Segundo levantamento do MPF, 297 processos de matéria quilombola tramitam no TRF1. É o tribunal que concentra o maior número de comunidades sob sua jurisdição, comportando os dois estados brasileiros com a maior concentração de quilombos: Bahia e Maranhão.

Em memorial encaminhado ao TRF1, o Ministério Público solicitou que processos com a temática quilombola fossem tratados com prioridade neste mês, especialmente aqueles aptos para julgamento. O mês de novembro é dedicado ao tema por conta do Dia da Consciência Negra, celebrado neste dia 20. A data marca a morte de Zumbi dos Palmares, líder do Quilombo dos Palmares, principal símbolo de luta e resistência dos negros escravizados no Brasil. Para o MPF, trata-se de marco histórico importante para a sociedade brasileira, que enseja a adoção de ações efetivas para a garantia dos direitos da população negra e das comunidades quilombolas no país.

O direito das comunidades remanescentes de quilombo ao reconhecimento de suas terras está previsto no art. 68 do Ato das Disposições Constitucionais Transitórias (ADCT) da Constituição Federal. No entanto, o que se evidencia na prática são períodos excessivamente longos de inação administrativa no processamento das ações que discutem a posse dos territórios tradicionalmente ocupados. Em alguns casos, passam-se décadas sem que sequer as fases preliminares de delimitação sejam iniciadas pelo Instituto Nacional de Colonização e Reforma Agrária (Incra).

Essa demora proporciona instabilidade e insegurança jurídica para as populações quilombolas, vítimas de violências contra seus direitos territoriais, seus modos de vida e, muitas vezes, contra a própria integridade física. É o caso, por exemplo, de Bernadete Pacífico, importante representante quilombola, líder da Coordenação Nacional de Articulação dos Quilombos (Conaq). Mãe Bernadete, como era conhecida, foi assassinada a tiros em agosto na associação do Quilombo Pitanga dos Palmares, no município de Simões Filho, na Bahia. Um de seus filhos havia sido assassinado seis anos antes.

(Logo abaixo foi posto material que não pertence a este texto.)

(** C5. [purchase] returns nothing exactly when the upgrade is already
    purchased, unknown, or too expensive; a refused purchase leaves the
    manager (purchased list and modifiers) as it was; an accepted purchase
    returns [coins - cost], and purchasing the same upgrade again, with any
    amount of coins, is refused and changes nothing. *)
Theorem purchase_spec m upgrade_id coins :
  let after := UpgradeManager.purchase m upgrade_id coins in
  (after.2 = None ↔ UpgradeManager.refused m upgrade_id coins)
  ∧ (after.2 = None → after.1 = m)
  ∧ (∀ remaining, after.2 = Some remaining →
       ∃ u, UpgradeManager.available_upgrades m !! upgrade_id = Some u
            ∧ remaining = (coins - Upgrade.cost u)%Z)
  ∧ (∀ remaining coins', after.2 = Some remaining →
       UpgradeManager.purchase after.1 upgrade_id coins' = (after.1, None)).
Proof.
  intros after. subst after.
  destruct (refused_dec m upgrade_id coins) as [Href|Hacc].
  - rewrite (purchase_refused _ _ _ Href). simpl.
    split_and!; [done | done | intros ? [=] | intros ? ? [=]].
  - destruct (purchase_accepted _ _ _ Hacc) as (u & Hu & Hret & Hin).
    rewrite Hret. split_and!.
    + split; [intros [=] | done].
    + intros [=].
    + intros remaining [= <-]. by exists u.
    + intros remaining coins' _. apply purchase_refused. by left.
Qed.

End Purchase.

(** ** Random choice *)

Lemma choice_elem {A : Type} (l : list A) (rnd : nat) (a : A) :
  Py.choice l rnd = Ok a → a ∈ l.
Proof.
  unfold Py.choice. destruct l as [|x l]; [done|].
  destruct ((x :: l) !! (rnd mod length (x :: l))%nat) as [y|] eqn:Hy; [|done].
  intros [= <-]. by eapply list_elem_of_lookup_2.
Qed.

Lemma choice_returns {A : Type} (l : list A) (rnd : nat) :
  l ≠ [] → ∃ a, Py.choice l rnd = Ok a.
Proof.
  intros Hne. unfold Py.choice. destruct l as [|x l]; [done|].
  destruct (lookup_lt_is_Some_2 (x :: l) (rnd mod length (x :: l))%nat) as [y Hy].
  { apply Nat.mod_upper_bound. simpl. lia. }
  rewrite Hy. by exists y.
Qed.

(** ** The recipe book *)

Lemma elem_of_values (b : RecipeBook.t) (r : Recipe.t) :
  r ∈ RecipeBook.values b ↔ ∃ k, RecipeBook.recipes b !! k = Some r.
Proof.
  unfold RecipeBook.values. rewrite list_elem_of_fmap. split.
  - intros ([k r'] & -> & Hin). exists k. by apply elem_of_map_to_list.
  - intros (k & Hk). exists (k, r). split; [done|]. by apply elem_of_map_to_list.
Qed.

Lemma elem_of_regular_recipes (b : RecipeBook.t) (r : Recipe.t) :
  r ∈ RecipeBook.regular_recipes b
  ↔ ¬ RecipeBook.is_special r ∧ ∃ k, RecipeBook.recipes b !! k = Some r.
Proof.
  unfold RecipeBook.regular_recipes.
  by rewrite list_elem_of_filter, elem_of_values.
Qed.

(** C6, as stated, fails: a book that is not empty but holds the reserved
    recipe only makes [get_random_recipe] raise, whatever is drawn. *)
Lemma only_banishing_raises :
  RecipeBook.recipes Cafe.only_banishing ≠ ∅
  ∧ ∀ rnd, RecipeBook.get_random_recipe Cafe.only_banishing rnd = Raise IndexError.
Proof.
  split.
  - intros Hempty.
    assert (RecipeBook.recipes Cafe.only_banishing !! "banishing_espresso" = None) as Hnone
      by (rewrite Hempty; apply lookup_empty).
    simpl in Hnone. by rewrite lookup_singleton_eq in Hnone.
  - intros rnd. unfold RecipeBook.get_random_recipe.
    assert (RecipeBook.regular_recipes Cafe.only_banishing = []) as ->; [|done].
    apply elem_of_nil_inv. intros r.
    rewrite elem_of_regular_recipes. intros (Hord & k & Hk).
    simpl in Hk. apply lookup_singleton_Some in Hk as [_ <-].
    apply Hord. reflexivity.
Qed.

(** C6, as amended.  [get_random_recipe] returns only ordinary recipes of
    the book; it raises ([IndexError]) when the book holds no ordinary
    recipe, returns whenever the book holds one, and so raises in
    particular on the empty book. *)
Theorem get_random_recipe_spec (b : RecipeBook.t) (rnd : nat) :
  (∀ r, RecipeBook.get_random_recipe b rnd = Ok r →
        ¬ RecipeBook.is_special r ∧ ∃ k, RecipeBook.recipes b !! k = Some r)
  ∧ ((∀ k r, RecipeBook.recipes b !! k = Some r → RecipeBook.is_special r) →
     RecipeBook.get_random_recipe b rnd = Raise IndexError)
  ∧ (∀ k r, RecipeBook.recipes b !! k = Some r → ¬ RecipeBook.is_special r →
     ∃ r', RecipeBook.get_random_recipe b rnd = Ok r')
  ∧ (RecipeBook.recipes b = ∅ →
     RecipeBook.get_random_recipe b rnd = Raise IndexError).
Proof.
  assert (∀ r, RecipeBook.get_random_recipe b rnd = Ok r →
        ¬ RecipeBook.is_special r ∧ ∃ k, RecipeBook.recipes b !! k = Some r) as Hret.
  { intros r Hr. apply elem_of_regular_recipes. by eapply choice_elem. }
  assert ((∀ k r, RecipeBook.recipes b !! k = Some r → RecipeBook.is_special r) →
     RecipeBook.get_random_recipe b rnd = Raise IndexError) as Hraise.
  { intros Hall. unfold RecipeBook.get_random_recipe.
    assert (RecipeBook.regular_recipes b = []) as ->; [|done].
    apply elem_of_nil_inv. intros r.
    rewrite elem_of_regular_recipes. intros (Hord & k & Hk). eauto. }
  split_and!; [done | done | |].
  - intros k r Hk Hord. apply choice_returns.
    intros Hnil.
    assert (r ∈ RecipeBook.regular_recipes b) as Hin
      by (apply elem_of_regular_recipes; eauto).
    rewrite Hnil in Hin. by apply elem_of_nil in Hin.
  - intros Hempty. apply Hraise. intros k r. rewrite Hempty, lookup_empty. done.
Qed.

(** ** Exact arithmetic *)

Lemma Q_fle (x y : Q) : fle x y = true ↔ (x <= y)%Q.
Proof. apply Qle_bool_iff. Qed.

Lemma Q_fle_false (x y : Q) : fle x y = false ↔ (y < x)%Q.
Proof.
  simpl. rewrite <- not_true_iff_false, Qle_bool_iff. split.
  - apply Qnot_le_lt.
  - apply Qlt_not_le.
Qed.

Lemma Q_flt (x y : Q) : flt x y = true ↔ (x < y)%Q.
Proof.
  simpl. unfold ExactArith.ltb. rewrite negb_true_iff. apply (Q_fle_false y x).
Qed.

Lemma trunc_nonneg (q : Q) : (0 <= q)%Q → (0 ≤ ExactArith.trunc q)%Z.
Proof.
  unfold Qle, ExactArith.trunc. simpl. intros Hq.
  apply Z.quot_pos; lia.
Qed.



Lemma Q_div_returns (x y : Q) :
  ¬ (y == 0)%Q → fdiv x y = Ok (x / y)%Q.
Proof.
  intros Hy. simpl. unfold ExactArith.div.
  destruct (Qeq_bool y 0) eqn:Heq; [|done].
  by apply Qeq_bool_iff in Heq.
Qed.

(** ** Binary64 *)

(** The literals of the source denote the doubles CPython reads them as. *)
Example binary64_literals :
  lit (F:=float) 1.2 = 0x1.3333333333333p+0%float
  ∧ lit (F:=float) 0.85 = 0x1.b333333333333p-1%float
  ∧ lit (F:=float) 45 = 45%float
  ∧ lit (F:=float) (1 # 60) = 0x1.1111111111111p-6%float.
Proof. split_and!; vm_compute; reflexivity. Qed.

(** C1's two failures occur in binary64 as they do in exact arithmetic. *)
Example serve_drink_binary64 :
  ('(s, _) ← Cafe.opened (F:=float) Cafe.worn_out_template;
   snd <$> ServiceController.serve_drink s (Recipe.steps Cafe.stardust_latte))
  = Raise ZeroDivisionError
  ∧ ('(s, _) ← Cafe.opened (F:=float) Cafe.inverted_template;
     snd <$> ServiceController.serve_drink s (Recipe.steps Cafe.stardust_latte))
    = Ok (ServiceController.mk_serve_result (Some true) 2
            "Zorp loved their Stardust Latte!").
Proof. split; vm_compute; reflexivity. Qed.

(** ** Tips *)

Lemma calculate_tip_wrong {F : Type} `{PyFloat F} (c : Customer.t F) (ratio : F) :
  Customer.calculate_tip c false ratio = Ok 0%Z.
Proof. reflexivity. Qed.




(** The same endpoints in binary64, for every tip range between 0 and 100
    coins, by evaluation. *)
Lemma endpoints_binary64_checked :
  forallb (λ lo, forallb (Cafe.endpoints (F:=float) lo) (seq 0 101)) (seq 0 101) = true.
Proof. vm_compute. reflexivity. Qed.

Lemma returns_int_spec (m : result Z) (z : Z) : Py.returns_int m z = true → m = Ok z.
Proof. destruct m as [z'|ex]; simpl; [|done]. by intros ->%Z.eqb_eq. Qed.

Lemma calculate_tip_endpoints_binary64 (lo hi : nat) :
  lo ≤ 100 → hi ≤ 100 →
  Customer.calculate_tip (F:=float) (Cafe.tipper (Z.of_nat lo) (Z.of_nat hi)) true (lit 1)
  = Ok (Z.of_nat hi)
  ∧ Customer.calculate_tip (F:=float) (Cafe.tipper (Z.of_nat lo) (Z.of_nat hi)) true (lit 0)
    = Ok (Z.of_nat lo).
Proof.
  intros Hlo Hhi. pose proof endpoints_binary64_checked as Hall.
  rewrite forallb_forall in Hall.
  specialize (Hall lo). rewrite forallb_forall in Hall.
  assert (Cafe.endpoints (F:=float) lo hi = true) as [H1 H2]%andb_prop.
  { apply Hall; apply in_seq; lia. }
  split; by apply returns_int_spec.
Qed.

(** ** Brewing *)

(** In every arithmetic, [BrewingStation.update] returns true exactly when
    the station is brewing a sequence that is not empty and the brew time,
    this tick included, has reached the threshold. *)
Lemma brewing_update_true {F : Type} `{PyFloat F} (b : BrewingStation.t F) dt modifiers :
  (BrewingStation.update b dt modifiers).2 = true ↔
  BrewingStation.is_brewing b = true
  ∧ BrewingStation.current_recipe b ≠ []
  ∧ (BrewingStation.brew_time_per_step b
     ≼ BrewingStation.current_brew_time b ⊕ dt ⊗ Py.get modifiers "brew_speed" (lit 1))%py
    = true.
Proof.
  unfold BrewingStation.update.
  destruct (BrewingStation.is_brewing b); simpl; [|by split; [|intros []]].
  case_bool_decide as Hrec; simpl; [by split; [|intros (_ & ? & _)]|].
  destruct (fle _ _) eqn:Hcmp; simpl; [by split|].
  split; [done|]. by intros (_ & _ & ?).
Qed.

Lemma update_true (b : BrewingStation.t Q) dt modifiers :
  (BrewingStation.update b dt modifiers).2 = true →
  BrewRun.complete (BrewingStation.update b dt modifiers).1.
Proof.
  unfold BrewingStation.update, BrewRun.complete.
  destruct (BrewingStation.is_brewing b) eqn:Hbrew; simpl; [|done].
  case_bool_decide as Hrec; simpl; [done|].
  destruct (Qle_bool _ _) eqn:Hle; simpl; done.
Qed.

Lemma update_complete (b : BrewingStation.t Q) dt modifiers :
  BrewRun.complete b → BrewRun.advancing (dt, modifiers) →
  (BrewingStation.update b dt modifiers).2 = true.
Proof.
  unfold BrewingStation.update, BrewRun.complete, BrewRun.advancing.
  intros (-> & Hrec & Hle%Q_fle) Hadv%Q_fle. simpl in *.
  rewrite bool_decide_eq_false_2 by done. simpl.
  destruct (Qle_bool _ _) eqn:Hcmp; [done|].
  apply not_true_iff_false in Hcmp. exfalso. apply Hcmp.
  apply Qle_bool_iff. lra.
Qed.

Lemma updates_cons {F : Type} `{PyFloat F} (b : BrewingStation.t F) dt modifiers ticks :
  BrewRun.updates b ((dt, modifiers) :: ticks)
  = (BrewingStation.update b dt modifiers).2
    :: BrewRun.updates (BrewingStation.update b dt modifiers).1 ticks.
Proof. simpl. by destruct (BrewingStation.update b dt modifiers). Qed.

Lemma updates_complete (b : BrewingStation.t Q) ticks :
  BrewRun.complete b → Forall BrewRun.advancing ticks →
  ∀ j, j < length ticks → BrewRun.updates b ticks !! j = Some true.
Proof.
  intros Hb Hadv. revert b Hb.
  induction Hadv as [|[dt modifiers] ticks Hhd Htl IH]; intros b Hb j Hj;
    simpl in Hj; [lia|].
  rewrite updates_cons.
  pose proof (update_complete b dt modifiers Hb Hhd) as Htrue.
  destruct j as [|j]; simpl; [by rewrite Htrue|].
  apply IH; [by apply update_true | lia].
Qed.

(** C3, as stated, fails: with ticks of one second a station that is
    brewing returns false, true and true again, in exact arithmetic and in
    binary64 alike; with the ticks of the host loop, in binary64, it returns
    true on the 72nd tick and on each of the 128 ticks that follow. *)
Lemma brewing_updates_twice_true :
  BrewRun.updates (F:=Q) Cafe.brewing [(lit 1, ∅); (lit 1, ∅); (lit 1, ∅)]
  = [false; true; true]
  ∧ BrewRun.updates (F:=float) Cafe.brewing [(lit 1, ∅); (lit 1, ∅); (lit 1, ∅)]
    = [false; true; true]
  ∧ BrewRun.updates (F:=float) Cafe.brewing (replicate 200 (Cafe.fixed_timestep, ∅))
    = replicate 71 false ++ replicate 129 true.
Proof. split_and!; vm_compute; reflexivity. Qed.

(** C3, as amended.  [update] returns true when, and only when, the station
    is brewing a sequence that is not empty and the brew time accumulated
    for the current step, this tick included, has reached the threshold;
    since [update] never resets that time, in a sequence of updates with
    [dt * brew_speed >= 0] and nothing else touching the station, every call
    after one that returned true returns true too: a level, not a pulse
    (in exact arithmetic). *)
Theorem update_level_signal (b : BrewingStation.t Q) (ticks : list (Q * gmap string Q)) :
  Forall BrewRun.advancing ticks →
  (∀ i j, i ≤ j → j < length ticks →
     BrewRun.updates b ticks !! i = Some true →
     BrewRun.updates b ticks !! j = Some true)
  ∧ (∀ dt modifiers,
       (BrewingStation.update b dt modifiers).2 = true ↔
       BrewingStation.is_brewing b = true
       ∧ BrewingStation.current_recipe b ≠ []
       ∧ (BrewingStation.brew_time_per_step b
          <= BrewingStation.current_brew_time b
             + dt * Py.get modifiers "brew_speed" 1)%Q).
Proof.
  intros Hadv. split.
  - revert b.
    induction Hadv as [|[dt modifiers] ticks Hhd Htl IH]; intros b i j Hij Hj;
      simpl in Hj; [lia|].
    rewrite updates_cons.
    destruct i as [|i]; simpl.
    + intros [= Htrue]. destruct j as [|j]; simpl; [by rewrite Htrue|].
      apply updates_complete; [by apply update_true | done | lia].
    + destruct j as [|j]; [lia|]. simpl. apply IH; lia.
  - intros dt modifiers. unfold BrewingStation.update.
    destruct (BrewingStation.is_brewing b); simpl; [|by split; [|intros []]].
    case_bool_decide as Hrec; simpl; [by split; [|intros (_ & ? & _)]|].
    destruct (Qle_bool _ _) eqn:Hcmp; simpl.
    + apply Qle_bool_iff in Hcmp. by split.
    + split; [done|]. intros (_ & _ & Hle%Qle_bool_iff). congruence.
Qed.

A fixação de um prazo razoável para duração do processo administrativo de titulação das terras quilombolas é objeto de inúmeros processos em curso na Justiça. O Supremo Tribunal Federal (STF) firmou entendimento de que o prazo, considerando todas as fases previstas normativamente, seria de 24 meses. O Conselho Nacional de Justiça (CNJ), por sua vez, instituiu grupo de trabalho visando a melhoria da atuação do Poder Judiciário no tema.

Balanço – Importantes decisões sobre a temática foram obtidas no TRF1. Os desembargadores acolheram os recursos do MPF, garantindo, assim, relevantes conquistas para comunidades que esperam há anos a titulação de suas terras. Além disso, imbróglios com particulares, por meio da atuação do MPF, foram decididos em favor das comunidades remanescentes de quilombos. Merecem destaque os seguintes casos:

Território Quilombola Volta (BA) - AI n° 1039321-88.2022.4.01.0000
A comunidade, localizada no município de Bom Jesus da Lapa, aguarda há 17 anos a tramitação do processo administrativo de titulação de suas terras. O recurso vencido pelo MPF questionava sentença que determinou a conclusão do relatório preliminar de delimitação territorial no prazo de 90 dias. Em caso de descumprimento, a autarquia deverá pagar multa no valor de R$ 10 mil, a ser revertida em favor da comunidade.

O TRF1 não aceitou o argumento do Incra de que não possui recursos suficientes para proceder à conclusão do relatório preliminar.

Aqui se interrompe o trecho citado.